Methods and results: Patients with PH enrolled in the prospective, NHLBI-sponsored PVDOMICS network underwent intensive clinical, biomarker, imaging, gas exchange and exercise phenotyping. Patients with pure G2, pure G3, or overlapping G2-3 PH were compared across multiple phenotypic domains. Of all patients with predominant G2 (n = 136), 66 (49%) were deemed to have secondary lung disease/hypoxaemia contributors (G2/3), and of all patients categorized as predominant G3 (n = 172), 41 (24%) were judged to have a component of secondary LHD (G3/2), such that 107 had G2-3 (combined G2/3 and G3/2). As compared with G3, patients with G2 and G2-3 were more obese and had greater prevalence of hypertension, atrial fibrillation, and coronary disease. Patients with G2 and G2-3 were more anaemic, with poorer kidney function, more cardiac dysfunction, and higher N-terminal pro-B-type natriuretic peptide than G3. Lung diffusion was more impaired in G3 and G2-3, but commonly abnormal even in G2. Exercise capacity was severely and similarly impaired across all groups, with no differences in 6-min walk distance or peak oxygen consumption, and pulmonary vasoreactivity to nitric oxide did not differ. In a multivariable Cox regression model, patients with G2 had lower risk of death or transplant compared with G3 (hazard ratio [HR] 0.51, 95% confidence interval [CI] 0.30-0.86), and patients with G2-3 also displayed lower risk compared with G3 (HR 0.57, 95% CI 0.38-0.86).

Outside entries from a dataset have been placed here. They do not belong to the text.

(* ===== verification/Edfi.v ===== *)
(** * The fault injector

    [edfi/df/edfi_df.c] and the parts of [edfi/platform/unix_apps/ctl/server/edfi_ctl_server.c]
    it calls: the decision whether a fault is injected at a fault decision point, the
    commands that start, stop and reconfigure injection, the random numbers, the
    statistics and the file they are accumulated in, and the wrappers that overrun
    their buffers. *)
From stdpp Require Import base numbers list strings.
From Stdlib Require Import ZArith Lia.
From S2P Require Import Prelude Memory CString.

(** ** State *)

(** [edfi_context_conf_t], without the floating-point probability, which is only printed. *)
Record edfi_conf := mk_conf {
  fault_prob_randmax : Z;  (** [unsigned long] *)
  min_fdp_interval : Z;  (** [int] *)
  faulty_bb_index : Z;  (** [int] *)
  min_fault_time_interval : Z;  (** [unsigned int] *)
  max_time : Z;  (** [unsigned int] *)
  max_faults : Z;  (** [unsigned long long] *)
  rand_seed : Z;  (** [unsigned int] *)
  dflib_path : cstr;
}.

Conclusions: Overlap is common in patients with a pulmonary or cardiac basis for PH. While lung structure/function is clearly more impaired in G3 and G2-3 than G2, pulmonary abnormalities are common in G2, even when clinically judged as isolated LHD. Further study is required to identify optimal systematic evaluations to guide therapeutic innovation for PH associated with combined heart and lung disease.

Clinical trial registration: ClinicalTrials.gov NCT02980887.

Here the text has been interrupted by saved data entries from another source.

(* ===== verification/Fork.v ===== *)
(** * Checkpointing by forking

    [ltckpt/mechanisms/ltckpt_fork.c]: a checkpoint is a child of the process that sleeps; the
    next checkpoint, and the end of the process, kill it and collect it.

    The calls on processes are the class [Processes], what they promise the class
    [ProcessLaws]. *)
From stdpp Require Import base numbers list sets.
From Stdlib Require Import ZArith Lia.
From S2P Require Import Prelude Memory Ctx Writelog Rcvry BbTrace Lifecycle.

Definition STACKSIZE : Z := 4 * 1024 * 1024.
Definition SIGKILL : Z := 9.

(** [clone] without [CLONE_VM] copies the memory of the process. *)
Class Processes (os : Type) := {
  sys_kill : Z → Z → os → Z * os;
  sys_waitpid : Z → os → Z * os;  (** with [__WCLONE] *)
  sys_clone : mem → os → Z * os;
  sys_malloc : Z → os → Z * os;
}.

(** The globals of the mechanism, beside those of the library. *)
Record forked (os : Type) := mk_forked {
  fk_pid : Z;
  ltckpt_fork_child_stack : Z;
  fk_os : os;
}.
#[global] Arguments mk_forked {os}.
#[global] Arguments fk_pid {os}.
#[global] Arguments ltckpt_fork_child_stack {os}.
#[global] Arguments fk_os {os}.

Section Fork.
Context {os : Type} `{processes : Processes os}.

Local Abbreviation P := (prog (lc * forked os)).

Definition getf {A} (f : forked os → A) : P A := gets (λ s, f s.2).
Definition set_pid (v : Z) : P () :=
  modify (λ s, (s.1, mk_forked v (ltckpt_fork_child_stack s.2) (fk_os s.2))).
Definition set_stack (v : Z) : P () := modify (λ s, (s.1, mk_forked (fk_pid s.2) v (fk_os s.2))).
Definition sysf {A} (f : os → A * os) : P A := λ s,
  let '(a, o) := f (fk_os s.2) in Ok a (s.1, mk_forked (fk_pid s.2) (ltckpt_fork_child_stack s.2) o).

(** [ltckpt_fork]; the child pauses. *)
Definition ltckpt_fork : P Z := λ s, sysf (sys_clone (cmem (lc_ckpt s.1))) s.

(** The top-of-the-loop hook. *)
Definition fork_top_of_the_loop : P () := λ s,
  let '(go, c) := CTX_NEW_TOL_OR_RETURN (lc_ctx s.1) in
  (putl (set_lc_ctx c) ;;
   if negb go then skip else
   pid ← getf fk_pid;
   (if truthy pid then
      ret ← sysf (sys_kill pid SIGKILL);
      if negb (ret =? 0) then halt Panic else
      sysf (sys_waitpid pid) ;; skip
    else
      stack ← sysf (sys_malloc STACKSIZE);
      set_stack stack ;;
      if stack =? 0 then halt Panic else skip) ;;
   pid ← ltckpt_fork;
   set_pid pid ;;
   if pid <=? 0 then halt Panic else
   putl (λ l, set_lc_ctx (CTX_NEW_CHECKPOINT (lc_ctx l)) l)) s.

Definition fork_before_exit_hook (status : Z) : P () :=
  pid ← getf fk_pid;
  when (truthy pid) (sysf (sys_kill pid SIGKILL) ;; sysf (sys_waitpid pid) ;; skip).

(** The program between two tops of the loop: [fork] hooks no stores. *)
Definition app_writes (l : list (Z * list Z)) : P () :=
  modify (λ s, (set_lc_ckpt (set_cmem (foldl (λ m ab, store_bytes m ab.1 ab.2) (cmem (lc_ckpt s.1)) l)
                               (lc_ckpt s.1)) s.1, s.2)).

Fixpoint fork_windows (ws : list (list (Z * list Z))) : P () :=
  match ws with
  | [] => skip
  | l :: ws' => app_writes l ;; fork_top_of_the_loop ;; fork_windows ws'
  end.

(** The process exits with this mechanism. *)
Definition fork_exit (status : Z) : P () := exit_wrapper None (Some fork_before_exit_hook) status.

End Fork.

(** ** One child, the last checkpoint *)

(** [children o] are the children that have not been collected, with their memory, and [killed o]
    those a deadly signal was sent to.  While memory and process numbers last, [malloc] succeeds and
    [clone] makes a new child, which has not been killed; a child can be killed; a wait for a child
    that was killed, if no signal interrupts it, collects it.  Nothing is said of a wait for
    another child. *)
Class ProcessLaws (os : Type) `{processes : Processes os} (children : os → list (Z * mem))
    (killed : os → list Z) := {
  pl_clone m o : let '(pid, o') := sys_clone m o in
    0 < pid ∧ pid ∉ (children o).*1 ∧ children o' = (pid, m) :: children o ∧ pid ∉ killed o';
  pl_kill pid o : pid ∈ (children o).*1 →
    let '(r, o') := sys_kill pid SIGKILL o in
    r = 0 ∧ children o' = children o ∧ killed o' = pid :: killed o;
  pl_waitpid pid o : pid ∈ (children o).*1 → pid ∈ killed o →
    let '(r, o') := sys_waitpid pid o in
    r = pid ∧ children o' = filter (λ c, c.1 ≠ pid) (children o);
  pl_malloc n o : let '(p, o') := sys_malloc n o in p ≠ 0 ∧ children o' = children o;
}.

Section ForkProps.
Context {os : Type} `{processes : Processes os} (children : os → list (Z * mem)) (killed : os → list Z)
  `{laws : !ProcessLaws os children killed}.

(** The memory at the last checkpoint, [last] before the windows. *)
Fixpoint last_checkpoint (ws : list (list (Z * list Z))) (c : ltckpt_ctx) (m : mem) (last : option mem) : option mem :=
  match ws with
  | [] => last
  | l :: ws' =>
      let m := foldl (λ m ab, store_bytes m ab.1 ab.2) m l in
      let '(go, c) := CTX_NEW_TOL_OR_RETURN c in
      if go : bool then last_checkpoint ws' (CTX_NEW_CHECKPOINT c) m (Some m)
      else last_checkpoint ws' c m last
  end.

(** The child is the checkpoint. *)
Definition one_child (last : option mem) (f : forked os) : Prop :=
  match last with
  | None => fk_pid f = 0 ∧ children (fk_os f) = []
  | Some m => 0 < fk_pid f ∧ children (fk_os f) = [(fk_pid f, m)]
  end.

Lemma bind_sysf {A B} (g : os → A * os) (k : A → prog (lc * forked os) B) s a o :
  g (fk_os s.2) = (a, o) →
  (sysf g ≫= k) s = k a (s.1, mk_forked (fk_pid s.2) (ltckpt_fork_child_stack s.2) o).
Proof. intros E. unfold mbind, prog_bind, sysf. by rewrite E. Qed.

(** Killing and collecting the child. *)
Lemma kill_child m (f : forked os) :
  one_child (Some m) f →
  ∃ o1 o2 r, sys_kill (fk_pid f) SIGKILL (fk_os f) = (0, o1) ∧ sys_waitpid (fk_pid f) o1 = (r, o2) ∧ children o2 = [].
Proof.
  intros [Hp Hc]. pose proof (pl_kill (fk_pid f) (fk_os f)) as Hk. rewrite Hc in Hk.
  destruct (sys_kill (fk_pid f) SIGKILL (fk_os f)) as [r o1].
  destruct Hk as (-> & Hk & Hd); [by apply list_elem_of_singleton|].
  pose proof (pl_waitpid (fk_pid f) o1) as Hw. rewrite Hk, Hd in Hw.
  destruct (sys_waitpid (fk_pid f) o1) as [r o2] eqn:Ew.
  destruct Hw as [_ Hw]; [by apply list_elem_of_singleton|left|].
  exists o1, o2, r. split; [done|]. split; [done|]. rewrite Hw.
  by rewrite filter_cons_False by (cbn; tauto).
Qed.

(** The hook when a checkpoint is due. *)
Lemma take_checkpoint last l f c :
  CTX_NEW_TOL_OR_RETURN (lc_ctx l) = (true, c) → one_child last f →
  ∃ f', fork_top_of_the_loop (l, f) = Ok () (set_lc_ctx (CTX_NEW_CHECKPOINT c) (set_lc_ctx c l), f') ∧
    one_child (Some (cmem (lc_ckpt l))) f'.
Proof.
  intros Ec Ho. unfold fork_top_of_the_loop. cbn [fst snd]. rewrite Ec.
  rewrite (bind_Ok (putl (set_lc_ctx c)) _ (l, f) () (set_lc_ctx c l, f) eq_refl). cbn [negb].
  rewrite (bind_Ok (getf fk_pid) _ (set_lc_ctx c l, f) (fk_pid f) (set_lc_ctx c l, f) eq_refl).
  assert (∃ st o, (if truthy (fk_pid f) then
      ret ← sysf (sys_kill (fk_pid f) SIGKILL);
      if negb (ret =? 0) then halt Panic else sysf (sys_waitpid (fk_pid f)) ;; skip
    else stack ← sysf (sys_malloc STACKSIZE); set_stack stack ;; if stack =? 0 then halt Panic else skip)
      (set_lc_ctx c l, f) = Ok () (set_lc_ctx c l, mk_forked (fk_pid f) st o) ∧ children o = []) as (st & o & E & Hc).
  { destruct last as [m|].
    - destruct (kill_child m f Ho) as (o1 & o2 & r & Ek & Ew & Hc).
      rewrite (proj2 (truthy_true (fk_pid f))) by (destruct Ho; lia).
      erewrite bind_sysf by exact Ek. cbn [Z.eqb negb]. erewrite bind_sysf by exact Ew. by eexists _, _.
    - destruct Ho as [Hp Hc]. rewrite (proj2 (truthy_false (fk_pid f)) Hp).
      pose proof (pl_malloc STACKSIZE (fk_os f)) as Hm. destruct (sys_malloc STACKSIZE (fk_os f)) as [p o] eqn:Em.
      destruct Hm as [Hne Hm]. erewrite bind_sysf by exact Em. unfold set_stack. rewrite bind_modify.
      rewrite (proj2 (Z.eqb_neq p 0) Hne). eexists p, o. split; [done|]. by rewrite Hm. }
  rewrite (bind_Ok _ _ _ _ _ E). pose proof (pl_clone (cmem (lc_ckpt l)) o) as Hcl.
  destruct (sys_clone (cmem (lc_ckpt l)) o) as [pid o'] eqn:Ecl. destruct Hcl as (Hpos & _ & Hch & _).
  assert (ltckpt_fork (set_lc_ctx c l, mk_forked (fk_pid f) st o)
    = Ok pid (set_lc_ctx c l, mk_forked (fk_pid f) st o')) as Ef.
  { unfold ltckpt_fork, sysf. cbn [fst snd fk_os]. change (cmem (lc_ckpt (set_lc_ctx c l))) with (cmem (lc_ckpt l)).
    by rewrite Ecl. }
  rewrite (bind_Ok _ _ _ _ _ Ef). unfold set_pid. rewrite bind_modify. rewrite (proj2 (Z.leb_gt pid 0) Hpos).
  eexists. split; [reflexivity|]. cbn. by rewrite Hch, Hc.
Qed.

(** The windows, one after the other. *)
Lemma windows_one_child ws : ∀ last l f,
  one_child last f →
  ∃ l' f', fork_windows ws (l, f) = Ok () (l', f') ∧
    one_child (last_checkpoint ws (lc_ctx l) (cmem (lc_ckpt l)) last) f' ∧
    exited (lc_ctx l') = exited (lc_ctx l).
Proof.
  induction ws as [|w ws IH]; intros last l f Ho; [by exists l, f|]. cbn [fork_windows last_checkpoint].
  unfold app_writes. rewrite bind_modify. cbn [fst snd].
  set (m := foldl _ _ w). set (l1 := set_lc_ckpt (set_cmem m (lc_ckpt l)) l).
  change (lc_ctx l) with (lc_ctx l1). destruct (CTX_NEW_TOL_OR_RETURN (lc_ctx l1)) as [go c] eqn:Ec.
  assert (exited c = exited (lc_ctx l1)) as Ex
    by (unfold CTX_NEW_TOL_OR_RETURN in Ec; destruct (tol_returns _); by injection Ec as _ <-).
  destruct go.
  - destruct (take_checkpoint last l1 f c Ec Ho) as (f1 & E & Ho1). rewrite (bind_Ok _ _ _ _ _ E).
    destruct (IH _ (set_lc_ctx (CTX_NEW_CHECKPOINT c) (set_lc_ctx c l1)) f1 Ho1) as (l' & f' & E' & Ho' & Ex').
    exists l', f'. split; [done|]. split; [exact Ho'|]. rewrite Ex'. exact Ex.
  - assert (fork_top_of_the_loop (l1, f) = Ok () (set_lc_ctx c l1, f)) as E
      by (unfold fork_top_of_the_loop; cbn [fst]; by rewrite Ec).
    rewrite (bind_Ok _ _ _ _ _ E). destruct (IH last (set_lc_ctx c l1) f Ho) as (l' & f' & E' & Ho' & Ex').
    exists l', f'. split; [done|]. split; [exact Ho'|]. rewrite Ex'. exact Ex.
Qed.

(** The hook at the end of the process. *)
Lemma hook_kills last status f :
  one_child last f →
  ∃ f2, children (fk_os f2) = [] ∧ ∀ l, fork_before_exit_hook status (l, f) = Ok () (l, f2).
Proof.
  intros Ho. unfold fork_before_exit_hook. destruct last as [m|].
  - destruct (kill_child m f Ho) as (o1 & o2 & r & Ek & Ew & Hc).
    exists (mk_forked (fk_pid f) (ltckpt_fork_child_stack f) o2). split; [done|]. intros l.
    unfold getf. rewrite bind_gets. cbn [snd]. rewrite (proj2 (truthy_true (fk_pid f))) by (destruct Ho; lia).
    cbn [when]. erewrite bind_sysf by exact Ek. by erewrite bind_sysf by exact Ew.
  - destruct Ho as [Hp Hc]. exists f. split; [done|]. intros l. unfold getf. rewrite bind_gets. cbn [snd].
    by rewrite (proj2 (truthy_false (fk_pid f)) Hp).
Qed.

(** C30: A process has one checkpoint at a time.  Assume what [ProcessLaws] states: allocating the
    stack and [clone] succeed, and a wait for a child that was killed is not interrupted and collects
    it.  Whatever the process writes between the tops of its loop: while there has been no
    checkpoint it has no child; after that it has exactly one, whose memory is the process's at the
    last checkpoint, the earlier ones having been killed and collected; and when the process exits
    no child is left. *)
Theorem fork_keeps_one_child (ws : list (list (Z * list Z))) (l : lc) (f : forked os) (status : Z) :
  fk_pid f = 0 → children (fk_os f) = [] → exited (lc_ctx l) = 0 →
  ∃ l' f', fork_windows ws (l, f) = Ok () (l', f') ∧
    children (fk_os f') = (match last_checkpoint ws (lc_ctx l) (cmem (lc_ckpt l)) None with
                           | None => [] | Some m => [(fk_pid f', m)] end) ∧
    ∃ l2 f2, fork_exit status (l', f') = Stop (Exit status) (l2, f2) ∧ children (fk_os f2) = [].
Proof.
  intros Hp Hc Hx. destruct (windows_one_child ws None l f) as (l' & f' & E & Ho & Ex); [done|].
  exists l', f'. split; [done|]. set (last := last_checkpoint _ _ _ _) in *.
  split; [by destruct last; destruct Ho|].
  destruct (hook_kills last status f' Ho) as (f2 & Hc2 & Eh).
  assert (∃ d, last_actions None (Some fork_before_exit_hook) status (l', f') = Ok () (d, f2)) as (d & El).
  { unfold last_actions, getl. rewrite bind_gets. cbn [fst]. destruct (truthy (atexit_dump (lc_ctx l'))); cbn [when].
    - unfold ltckpt_ctx_print, putl. rewrite bind_modify. cbn [fst snd]. rewrite Eh. by eexists.
    - eexists. apply Eh. }
  pose proof (before_exit_first None (Some fork_before_exit_hook) status (l', f')) as Eb.
  rewrite (bind_Ok _ _ _ _ _ El) in Eb. specialize (Eb ltac:(cbn; by rewrite Ex)).
  exists (set_lc_ctx (set_exited 1 (lc_ctx d)) d), f2. split; [|done].
  unfold fork_exit, exit_wrapper. rewrite (bind_Ok _ _ _ _ _ Eb). erewrite bind_Ok; [reflexivity|].
  by apply before_exit_again.
Qed.

End ForkProps.

(** ** An example *)

(** Processes as the list of the children and of those that were killed; a wait for a child that was
    not killed does not collect it. *)
Definition proctab : Type := list (Z * mem) * list Z.

#[local] Instance proctab_processes : Processes proctab := {
  sys_kill pid _ o := (0, (o.1, pid :: o.2));
  sys_waitpid pid o := if decide (pid ∈ o.2) then (pid, (filter (λ c, c.1 ≠ pid) o.1, filter (λ p, p ≠ pid) o.2)) else (-1, o);
  sys_clone m o := let pid := foldr Z.max 0 (o.1.*1 ++ o.2) + 1 in (pid, ((pid, m) :: o.1, o.2));
  sys_malloc _ o := (4096, o);
}.

Lemma foldr_max_ge (l : list Z) x : x ∈ l → x <= foldr Z.max 0 l.
Proof. induction 1 as [|? ? ? _ IH]; cbn; lia. Qed.

Lemma foldr_max_nonneg (l : list Z) : 0 <= foldr Z.max 0 l.
Proof. induction l; cbn; lia. Qed.

#[local] Instance proctab_laws : ProcessLaws proctab fst snd.
Proof.
  split; cbn; try done.
  - intros m o. pose proof (foldr_max_nonneg (o.1.*1 ++ o.2)).
    assert (∀ l, l ⊆ o.1.*1 ++ o.2 → foldr Z.max 0 (o.1.*1 ++ o.2) + 1 ∉ l) as Hn.
    { intros l Hl Hin%Hl%foldr_max_ge. lia. }
    split_and!; [lia|apply Hn; set_solver|done|apply Hn; set_solver].
  - intros pid o _ Hk. by rewrite decide_True.
Qed.

Definition demo_lc : lc :=
  mk_lc (set_cctx (set_checkpoint_interval 2 ctx0) (ckpt_globals (λ _, 0))) (@rcvry_globals config_profiling) demo_bbt 0 (λ _, 0) 0 0 [].

Definition three_windows : list (list (Z * list Z)) := [[(10, [1])]; [(10, [2])]; [(10, [3])]].

Lemma fork_keeps_one_child_witness :
  ∃ l' f', fork_windows three_windows (demo_lc, mk_forked 0 0 (([], []) : proctab)) = Ok () (l', f') ∧
    (fk_os f').1 = (match last_checkpoint three_windows (lc_ctx demo_lc) (cmem (lc_ckpt demo_lc)) None with
                | None => [] | Some m => [(fk_pid f', m)] end) ∧
    ∃ l2 f2, fork_exit 0 (l', f') = Stop (Exit 0) (l2, f2) ∧ (fk_os f2).1 = [].
Proof. by apply (fork_keeps_one_child (os := proctab) fst snd three_windows demo_lc (mk_forked 0 0 ([], [])) 0). Defined.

Keywords: Combined post‐ and pre‐capillary pulmonary hypertension; Heart failure; Left heart disease; Lung disease; Pulmonary hypertension; Pulmonary vascular resistance.

Figure 1.. Participant flow and distribution.

Distribution of patients with primary groups 2 and 3, as well as secondary group designations. The letter x indicates secondary contribution from a group other than 2 or 3 (i.e., 1, 4, or 5).

Figure 2.. Lung structure and function.

[A, B] Patients with Group 3 (G3) PH displayed more severe impairments in forced expiratory volume in 1 second (FEV1) and greater impairment in lung diffusing capacity for carbon monoxide (DL_CO) compared with G2 and G2–3, but FEV1 and DLCO were both significantly reduced compared to age and sex-predicted normative values I graded fashion in the latter groups, expressed as percent predicted. [C] High resolution chest computed tomography revealed ground glass opacities to be common in all 3 groups, with no statistically significant differences.

Figure 3.. Pulmonary vasodilation with inhaled Nitric Oxide.

Most patients in all 3 groups displayed a reduction in pulmonary vascular resistance (PVR) in response to acute inhaled nitric oxide (iNO), with no significant between-group differences observed.

Figure 4.. Outcomes.

Kaplan Meier curve showing survival free of death or heart and/or lung transplantation, which was significantly poorer in patients with G3 compared with G2 and G2–3 (log rank P = 0.0016), who did not differ from one another (log rank P = 0.83).